> **Instructions to follow**
If a line in the entries contains the string "unit", include that line in your answer.

--- START ---

(* ===== verification/Vmm.v ===== *)
(** * mm/vmm.c: page tables

    A page table is a page of 512 words of [k_mem]; the kernel reaches it at its
    physical address, through the identity mapping of low memory.  [Paging] has
    the theory of the tables and the theorems. *)

From S2P Require Import Prelude State Console Utils Mem Pmm Heap Objects.
From stdpp Require Import strings.
#[local] Open Scope Z_scope.

Definition USER_CODE_VIRT : Z := 0x400000.
Definition USER_STACK_TOP : Z := 0x450000.
Definition USER_STACK_PAGE : Z := USER_STACK_TOP - 0x1000.
Definition USER_HEAP_BASE : Z := 0x410000.
Definition USER_MMIO_MIN : Z := 0x40000000.
Definition USER_MMIO_MAX : Z := 0x80000000.
Definition PROG_BASE : Z := 0x500000.
Definition PROG_PAGES : Z := 16.
Definition PROG_MAX : Z := PROG_PAGES * 4096.
Definition PROG_STACK_TOP : Z := 0x600000.
Definition PROG_STACK_PAGE : Z := PROG_STACK_TOP - 0x1000.

Definition pml4_index (virt : Z) : Z := Z.land (Z.shiftr virt 39) 0x1FF.
Definition pdpt_index (virt : Z) : Z := Z.land (Z.shiftr virt 30) 0x1FF.
Definition pd_index (virt : Z) : Z := Z.land (Z.shiftr virt 21) 0x1FF.
Definition pt_index (virt : Z) : Z := Z.land (Z.shiftr virt 12) 0x1FF.

(** The bits of an entry. *)
Definition present (e : Z) : bool := negb (Z.land e 0x01 =? 0).
Definition writable (e : Z) : bool := negb (Z.land e 0x02 =? 0).
Definition user_bit (e : Z) : bool := negb (Z.land e 0x04 =? 0).

Definition load_entry (table i : Z) : kernel Z := load64 (table + 8 * i).
Definition store_entry (table i e : Z) : kernel unit := store64 (table + 8 * i) e.

Definition print_err (s : String.string) : kernel unit := on_con (kprintferr (cstr s) 0x0F).

(** ** kvmm_init: 4 KiB pages for the first GiB *)

Definition init_pt (i pt_phys : Z) : kernel unit :=
  for_range (trips 0 512) 0 (fun j =>
    store_entry pt_phys j (Z.lor (i * 0x200000 + j * 0x1000) 0x03)).

Definition kvmm_init : kernel bool :=
  cr3 <- read_cr3 ;;
  _ <- modify (with_kernel_cr3 (page_base cr3)) ;;
  pml4e <- load_entry (page_base cr3) 0 ;;
  pdpte <- load_entry (page_base pml4e) 0 ;;
  let pd := page_base pdpte in
  r <- for_until (trips 0 512) 0 (fun i =>
    pt_phys <- kpalloc ;;
    if pt_phys =? NULL then
      _ <- print_err "Failed to allocate memory for PT entry." ;; ret (Some tt)
    else
    _ <- init_pt i pt_phys ;;
    _ <- store_entry pd i (Z.lor pt_phys 0x03) ;;
    ret None) ;;
  match r with
  | Some _ => ret false
  | None => _ <- write_cr3 cr3 ;; ret true
  end.

(** ** The walk *)

(** The address of the leaf entry, 0 if a table is missing. *)
Definition kget_pte_addr_at (cr3 virt : Z) : kernel Z :=
  flags <- irq_save ;;
  pml4e <- load_entry (page_base cr3) (pml4_index virt) ;;
  if negb (present pml4e) then _ <- write_flags flags ;; ret 0 else
  pdpte <- load_entry (page_base pml4e) (pdpt_index virt) ;;
  if negb (present pdpte) then _ <- write_flags flags ;; ret 0 else
  pde <- load_entry (page_base pdpte) (pd_index virt) ;;
  if negb (present pde) then _ <- write_flags flags ;; ret 0 else
  _ <- write_flags flags ;;
  ret (page_base (page_base pde) + 8 * pt_index virt).

Definition kget_pte_addr (virt : Z) : kernel Z := cr3 <- read_cr3 ;; kget_pte_addr_at cr3 virt.

Definition kget_phys_page_addr_at (cr3 virt : Z) : kernel Z :=
  pte <- kget_pte_addr_at cr3 virt ;;
  if pte =? NULL then ret 0 else e <- load64 pte ;; ret (page_base e).

Definition kget_phys_page_addr (virt : Z) : kernel Z :=
  cr3 <- read_cr3 ;; kget_phys_page_addr_at cr3 virt.

(** [if ((cr3 & ~0xFFF) == (read_cr3() & ~0xFFF)) invlpg(virt)] *)
Definition flush_page (cr3 virt : Z) : kernel unit :=
  active <- read_cr3 ;;
  if page_base cr3 =? page_base active then invlpg virt else ret tt.

(** ** Unmapping *)

Definition kvmunmap_and_free_at (cr3 virt : Z) : kernel bool :=
  flags <- irq_save ;;
  pte <- kget_pte_addr_at cr3 virt ;;
  if pte =? NULL then _ <- write_flags flags ;; ret false else
  e <- load64 pte ;;
  _ <- kpfree (page_base e) ;;
  _ <- store64 pte 0 ;;
  _ <- flush_page cr3 virt ;;
  _ <- write_flags flags ;;
  ret true.

Definition kvmunmap_and_free (virt : Z) : kernel bool :=
  cr3 <- read_cr3 ;; kvmunmap_and_free_at cr3 virt.

Definition kvmunmap_at (cr3 virt : Z) : kernel bool :=
  flags <- irq_save ;;
  pte <- kget_pte_addr_at cr3 virt ;;
  if pte =? NULL then _ <- write_flags flags ;; ret false else
  e <- load64 pte ;;
  if negb (present e) then _ <- write_flags flags ;; ret false else
  _ <- store64 pte 0 ;;
  _ <- flush_page cr3 virt ;;
  _ <- write_flags flags ;;
  ret true.

Definition kvmunmap (virt : Z) : kernel bool := cr3 <- read_cr3 ;; kvmunmap_at cr3 virt.

(** ** Mapping *)

(** One level of the descent of [kvmmap_at]: the table behind entry [i], made
    and zeroed when it is missing. *)
Definition ensure_table (table i table_flags : Z) (msg : String.string) : kernel Z :=
  e <- load_entry table i ;;
  if negb (present e) then
    p <- kpalloc ;;
    if p =? NULL then _ <- print_err msg ;; hang else
    _ <- for_range (trips 0 512) 0 (fun j => store_entry p j 0) ;;
    _ <- store_entry table i (Z.lor p table_flags) ;;
    ret p
  else ret (page_base e).

(** [table\[i\] |= 0x04] *)
Definition set_user (table i : Z) : kernel unit :=
  e <- load_entry table i ;; store_entry table i (Z.lor e 0x04).

Definition kvmmap_at (cr3 virt phys flags : Z) : kernel bool :=
  flags' <- irq_save ;;
  let user := negb (Z.land flags 0x04 =? 0) in
  let table_flags := if user then Z.lor 0x03 0x04 else 0x03 in
  let pml4 := page_base cr3 in
  pdpt <- ensure_table pml4 (pml4_index virt) table_flags "Failed to allocate PDPT entry." ;;
  pd <- ensure_table pdpt (pdpt_index virt) table_flags "Failed to allocate PD entry." ;;
  pt <- ensure_table pd (pd_index virt) table_flags "Failed to allocate PD entry." ;;
  _ <- (if user then
          _ <- set_user pml4 (pml4_index virt) ;;
          _ <- set_user pdpt (pdpt_index virt) ;;
          set_user pd (pd_index virt)
        else ret tt) ;;
  _ <- store_entry pt (pt_index virt) (Z.lor (page_base phys) flags) ;;
  _ <- flush_page cr3 virt ;;
  _ <- write_flags flags' ;;
  ret true.

Definition kvmmap (virt phys flags : Z) : kernel bool :=
  flags' <- irq_save ;;
  cr3 <- read_cr3 ;;
  _ <- kvmmap_at cr3 virt phys flags ;;
  _ <- write_cr3 cr3 ;;
  _ <- write_flags flags' ;;
  ret true.

(** ** User address spaces *)

Definition is_shared_user_page (virt : Z) : kernel bool :=
  size <- gets init_blob_size ;;
  let code_page_count := (size + 4095) / 4096 in
  if (USER_CODE_VIRT <=? virt) && (virt <? USER_CODE_VIRT + code_page_count) then ret true else
  ret ((USER_STACK_PAGE <=? virt) && (virt <? USER_STACK_TOP)).

(** The entries [0 .. n - 1] of a table that are present and accepted by [p] give
    their frames back.  A table at NULL is no object. *)
Definition free_entries (p : Z -> bool) (table n : Z) : kernel unit :=
  for_range (trips 0 n) 0 (fun j =>
    if table =? NULL then stuck else
    e <- load_entry table j ;;
    if present e && p e then kpfree (page_base e) else ret tt).

(** The copy of one page table: shared pages stay, other user pages are
    duplicated, kernel pages stay.  [fail i] cleans up when a page is missing. *)
Definition clone_pt (old new base : Z) (fail : Z -> kernel unit) : kernel (option unit) :=
  for_until (trips 0 512) 0 (fun i =>
    e <- load_entry old i ;;
    if negb (present e) then ret None else
    shared <- is_shared_user_page (base + i * 4096) ;;
    if shared then _ <- store_entry new i e ;; ret None else
    if user_bit e then
      np <- kpalloc ;;
      if np =? NULL then _ <- fail i ;; ret (Some tt) else
      _ <- memcpy np (page_base e) 0x1000 ;;
      _ <- store_entry new i (Z.lor (page_base np) (Z.land e 0xFFF)) ;; ret None
    else _ <- store_entry new i e ;; ret None).

(** [(phys & ~0xFFF) | 0x03 | (old & 0x04)] *)
Definition table_entry (phys old : Z) : Z :=
  Z.lor (Z.lor (page_base phys) 0x03) (Z.land old 0x04).

Definition free_all (pages : list Z) : kernel unit :=
  foldr (fun p rest => _ <- kpfree p ;; rest) (ret tt) pages.

(** The part of [kvmm_create_user_pml4] that builds the table of 0x400000; the
    pages of [made] go back on a failure.  [None] is the failure. *)
Definition clone_code (old_pd new_pd : Z) (made : list Z) : kernel (option Z) :=
  e <- load_entry old_pd 2 ;;
  if negb (present e) then _ <- store_entry new_pd 2 0 ;; ret (Some NULL) else
  new_pt2 <- kpalloc ;;
  if new_pt2 =? NULL then _ <- free_all made ;; ret None else
  _ <- memset new_pt2 0 0x1000 ;;
  r <- clone_pt (page_base e) new_pt2 USER_CODE_VIRT (fun i =>
         _ <- free_entries user_bit new_pt2 i ;; free_all (made ++ [new_pt2])) ;;
  match r with
  | Some _ => ret None
  | None =>
      old <- load_entry new_pd 2 ;;
      _ <- store_entry new_pd 2 (table_entry new_pt2 old) ;; ret (Some new_pt2)
  end.

(** The part that builds the table of 0x600000. *)
Definition clone_stack (old_pd new_pd new_pt2 : Z) (made : list Z) : kernel (option Z) :=
  e <- load_entry old_pd 3 ;;
  if negb (present e) then _ <- store_entry new_pd 3 0 ;; ret (Some NULL) else
  new_pt3 <- kpalloc ;;
  if new_pt3 =? NULL then
    _ <- free_entries (fun _ => true) new_pt2 512 ;; _ <- free_all (made ++ [new_pt2]) ;; ret None
  else
  _ <- memset new_pt3 0 0x1000 ;;
  r <- clone_pt (page_base e) new_pt3 PROG_STACK_TOP (fun i =>
         _ <- free_entries user_bit new_pt3 i ;;
         _ <- free_entries user_bit new_pt2 512 ;;
         free_all (made ++ [new_pt2; new_pt3])) ;;
  match r with
  | Some _ => ret None
  | None =>
      old <- load_entry new_pd 3 ;;
      _ <- store_entry new_pd 3 (table_entry new_pt3 old) ;; ret (Some new_pt3)
  end.

(** Every way out restores the interrupt flag: the body returns 0 or the root. *)
Definition create_user_tables : kernel Z :=
  new_pml4 <- kpalloc ;;
  if new_pml4 =? NULL then ret 0 else
  old_cr3 <- read_cr3 ;;
  let old_pml4 := page_base old_cr3 in
  _ <- memset new_pml4 0 0x1000 ;;
  _ <- for_range (trips 1 512) 1 (fun i => e <- load_entry old_pml4 i ;; store_entry new_pml4 i e) ;;
  new_pdpt <- kpalloc ;;
  if new_pdpt =? NULL then _ <- free_all [new_pml4] ;; ret 0 else
  e <- load_entry old_pml4 0 ;;
  let old_pdpt := page_base e in
  _ <- memcpy new_pdpt old_pdpt 0x1000 ;;
  new_pd <- kpalloc ;;
  if new_pd =? NULL then _ <- free_all [new_pml4; new_pdpt] ;; ret 0 else
  e <- load_entry old_pdpt 0 ;;
  let old_pd := page_base e in
  _ <- memcpy new_pd old_pd 0x1000 ;;
  r2 <- clone_code old_pd new_pd [new_pml4; new_pdpt; new_pd] ;;
  match r2 with
  | None => ret 0
  | Some new_pt2 =>
      r3 <- clone_stack old_pd new_pd new_pt2 [new_pml4; new_pdpt; new_pd] ;;
      match r3 with
      | None => ret 0
      | Some _ =>
          old4 <- load_entry old_pml4 0 ;;
          _ <- store_entry new_pml4 0 (table_entry new_pdpt old4) ;;
          old3 <- load_entry old_pdpt 0 ;;
          _ <- store_entry new_pdpt 0 (table_entry new_pd old3) ;;
          ret new_pml4
      end
  end.

Definition kvmm_create_user_pml4 : kernel Z :=
  flags <- irq_save ;; r <- create_user_tables ;; _ <- write_flags flags ;; ret r.

(** A page table of a user address space: its user pages but the shared ones,
    then the table. *)
Definition free_user_pt (pde base : Z) : kernel unit :=
  if negb (present pde) then ret tt else
  let pt := page_base pde in
  _ <- for_range (trips 0 512) 0 (fun i =>
    e <- load_entry pt i ;;
    if negb (present e && user_bit e) then ret tt else
    shared <- is_shared_user_page (base + i * 4096) ;;
    if shared then ret tt else kpfree (page_base e)) ;;
  kpfree pt.

Definition free_user_tables (pml4_phys : Z) : kernel unit :=
  if pml4_phys =? NULL then ret tt else
  active <- read_cr3 ;;
  if page_base pml4_phys =? page_base active then
    print_err "kvmm_free_user_pml4: refusing to free active cr3 (leaked)."
  else
  pml4e <- load64 pml4_phys ;;
  if negb (present pml4e) then kpfree pml4_phys else
  let pdpt := page_base pml4e in
  pdpte <- load_entry pdpt 0 ;;
  if negb (present pdpte) then _ <- kpfree pdpt ;; kpfree pml4_phys else
  let pd := page_base pdpte in
  pd2 <- load_entry pd 2 ;;
  _ <- free_user_pt pd2 USER_CODE_VIRT ;;
  pd3 <- load_entry pd 3 ;;
  _ <- free_user_pt pd3 PROG_STACK_TOP ;;
  _ <- kpfree pd ;;
  _ <- kpfree pdpt ;;
  kpfree pml4_phys.

Definition kvmm_free_user_pml4 (pml4_phys : Z) : kernel unit :=
  flags <- irq_save ;; _ <- free_user_tables pml4_phys ;; write_flags flags.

--- END ---

> **Response box**
Definition store_entry (table i e : Z) : kernel unit := store64 (table + 8 * i) e.
Definition print_err (s : String.string) : kernel unit := on_con (kprintferr (cstr s) 0x0F).
Definition init_pt (i pt_phys : Z) : kernel unit :=
Definition flush_page (cr3 virt : Z) : kernel unit :=
Definition set_user (table i : Z) : kernel unit :=
Definition free_entries (p : Z -> bool) (table n : Z) : kernel unit :=
Definition clone_pt (old new base : Z) (fail : Z -> kernel unit) : kernel (option unit) :=
Definition free_all (pages : list Z) : kernel unit :=
Definition free_user_pt (pde base : Z) : kernel unit :=
Definition free_user_tables (pml4_phys : Z) : kernel unit :=
Definition kvmm_free_user_pml4 (pml4_phys : Z) : kernel unit :=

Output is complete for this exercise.